Boots crunch across tightly packed snow. A medic kneels, touches the ground, and draws away his hand with a gasp. He's cut himself on the coil of wire lying there, and takes a second to squeeze the cut and let crimson blood color his finger so that we know this actor will bleed for work. Unless that's an uncanny special effect, the man really did pierce his own skin. Then he wipes away the evidence and peers around him, surrounded by nothingness.

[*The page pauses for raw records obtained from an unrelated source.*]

(** The effect of a key, with the console locked. *)
Definition handles (b : K unit) (st : list Z * list Z) : Prop :=
  exists u cn, b (acq L_cons s) = Done tt (acq L_cons (set_k_procs (wakes s cm st.1) (with_cons u cn s))) /\
    cons_rep cn st.1 st.2 /\ open_line st.2.

Lemma start_cons : acq L_cons s = acq L_cons (with_cons (k_uart s) (k_cons s) s).
Proof. by rewrite with_cons_same. Qed.

Lemma handles_nothing : handles (ret tt) (cm, ed).
Proof. exists (k_uart s), (k_cons s). cbn [fst snd]. rewrite wakes_not, with_cons_same. by split. Qed.

Lemma handles_kill : handles (kill_line (S (Z.to_nat INPUT_BUF))) (cm, []).
Proof.
  destruct (kill_line_run s Hc Hpan (S (Z.to_nat INPUT_BUF)) (k_uart s) (k_cons s) cm ed Hr Ho) as (u & cn & E & H).
  { pose proof (cr_len _ _ _ Hr) as Hlen. rewrite length_app in Hlen. lia. }
  exists u, cn. cbn [fst snd]. rewrite wakes_not, start_cons. by split; [|split; [|constructor]].
Qed.

Lemma handles_erase :
  handles (cs <- getcons;; when (negb (cons_e cs =? cons_w cs)) (setcons (set_cons_e (fun e => u32 (e - 1)));; consputc BACKSPACE))
    (cm, take (pred (length ed)) ed).
Proof.
  destruct ed as [|x ed0 _] using rev_ind; unfold handles; cbn [fst snd].
  - rewrite start_cons, (bind_done _ _ _ _ _ (getcons_run _ _ _)), (edit_empty _ _ _ Hr). exists (k_uart s), (k_cons s). rewrite wakes_not. by split.
  - rewrite start_cons, (bind_done _ _ _ _ _ (getcons_run _ _ _)), (edit_empty _ _ _ Hr), bool_decide_false by (by destruct ed0).
    pose proof Ho as [Ho' _]%Forall_app. cbn [negb when]. rewrite (bind_done _ _ _ _ _ (setcons_run _ _ _ _)).
    destruct (echo_run s Hc Hpan BACKSPACE (k_uart s) (set_cons_e (fun e => u32 (e - 1)) (k_cons s))) as (u1 & E). rewrite E.
    eexists u1, _. rewrite wakes_not, length_app. simpl. rewrite Nat.add_1_r. simpl. rewrite take_app_length.
    split; [done|]. split; [by eapply rep_erase|done].
Qed.

Lemma handles_store (c' := if c =? 13 then 10 else c) (ed' := ed ++ [u8 c']) :
  Z.of_nat (length (cm ++ ed)) < INPUT_BUF ->
  handles
    (consputc c';;
     setcons (fun cs => set_cons_buf (insert (Z.to_nat (cons_e cs mod INPUT_BUF)) (u8 c')) cs);;
     setcons (set_cons_e (fun e => u32 (e + 1)));;
     cs <- getcons;;
     when ((c' =? 10) || (c' =? CTRL_D) || (cons_e cs =? u32 (cons_r cs + INPUT_BUF)))
       (setcons (fun cs => set_cons_w (fun _ => cons_e cs) cs);; wakeup CH_cons))
    (if (c' =? 10) || (c' =? CTRL_D) || (Z.of_nat (length (cm ++ ed')) =? INPUT_BUF) then (cm ++ ed', []) else (cm, ed')).
Proof.
  intros Hroom. unfold handles. rewrite start_cons. destruct (echo_run s Hc Hpan c' (k_uart s) (k_cons s)) as (u1 & E1).
  rewrite (bind_done _ _ _ _ _ E1), (bind_done _ _ _ _ _ (setcons_run _ _ _ _)), (bind_done _ _ _ _ _ (setcons_run _ _ _ _)).
  rewrite (bind_done _ _ _ _ _ (getcons_run _ _ _)). change (set_cons_e _ (set_cons_buf _ _)) with (append (u8 c') (k_cons s)).
  pose proof (rep_append _ _ _ (u8 c') Hr Hroom) as Ha. rewrite (text_full _ _ _ Ha). fold ed'.
  destruct ((c' =? 10) || (c' =? CTRL_D) || (Z.of_nat (length (cm ++ ed')) =? INPUT_BUF)) eqn:Ec; cbn [when fst snd].
  - rewrite (bind_done _ _ _ _ _ (setcons_run _ _ _ _)), wakeup_spec; [|by apply cpu_ok_acq|].
    2: { intros i Hi Hi'. apply lock_free_acq; [done|]. by apply Hp. }
    unfold wakes. rewrite bool_decide_false. 2: { intros En. apply (f_equal length) in En. unfold ed' in En. rewrite !length_app in En. simpl in En. lia. }
    rewrite acq_set_k_procs. eexists u1, _. split; [reflexivity|]. split; [by apply rep_commit|constructor].
  - exists u1, (append (u8 c') (k_cons s)). rewrite wakes_not. split; [done|]. split; [done|].
    apply orb_false_iff in Ec as [[Ec%Z.eqb_neq _]%orb_false_iff _]. apply Forall_app. split; [done|].
    constructor; [|constructor]. split; [apply u8_range|]. rewrite u8_small by (by apply key_byte). done.
Qed.

(** [consoleintr] is the line editor. *)
Lemma consoleintr_run :
  c <> CTRL_P ->
  exists u cn, consoleintr c s = Done tt (set_k_procs (wakes s cm (key c (cm, ed)).1) (with_cons u cn s)) /\
    cons_rep cn (key c (cm, ed)).1 (key c (cm, ed)).2 /\ open_line (key c (cm, ed)).2.
Proof.
  intros Hne. unfold consoleintr. rewrite (bind_done _ _ _ _ _ (acquire_spec _ _ Hl)).
  assert (Hfin : forall b st, handles b st -> exists u cn, (b;; release L_cons) (acq L_cons s) = Done tt (set_k_procs (wakes s cm st.1) (with_cons u cn s)) /\
    cons_rep cn st.1 st.2 /\ open_line st.2).
  { intros b st (u & cn & E & H). exists u, cn. split; [|done]. rewrite (bind_done _ _ _ _ _ E). by apply release_cons. }
  apply Hfin. clear Hfin. unfold key. destruct (Z.eqb_spec c CTRL_P); [done|]. destruct (c =? CTRL_U); [apply handles_kill|].
  destruct ((c =? CTRL_H) || (c =? 0x7f)); [apply handles_erase|].
  destruct (negb (c =? 0) && (Z.of_nat (length (cm ++ ed)) <? INPUT_BUF)) eqn:Eb.
  - destruct (handles_store) as (u & cn & E & H); [apply andb_true_iff in Eb as [_ ?%Z.ltb_lt]; done|].
    exists u, cn. split; [|exact H]. rewrite <- E, start_cons, (bind_done _ _ _ _ _ (getcons_run _ _ _)), (text_len _ _ _ Hr), Eb. reflexivity.
  - destruct handles_nothing as (u & cn & E & H). exists u, cn. split; [|exact H].
    rewrite <- E, start_cons, (bind_done _ _ _ _ _ (getcons_run _ _ _)), (text_len _ _ _ Hr), Eb. reflexivity.
Qed.
End Key.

The medic is Eugene Roe, a serious-looking man of average height and sharp features. He appears to be lost, darting through endless snow and trees and fog, and finding nothing. Suddenly, he spots a dead body, and freezes in his tracks. Panning across the landscape, we see a horde of other corpses, most of them dead from the cold and all of them in enemy uniforms. Catching his gasp in his throat, Roe surveys the pile of bodies and realizes his battalion most certainly is not located at the second star on the right and straight on until morning; horribly misdirected, he backs away frantically.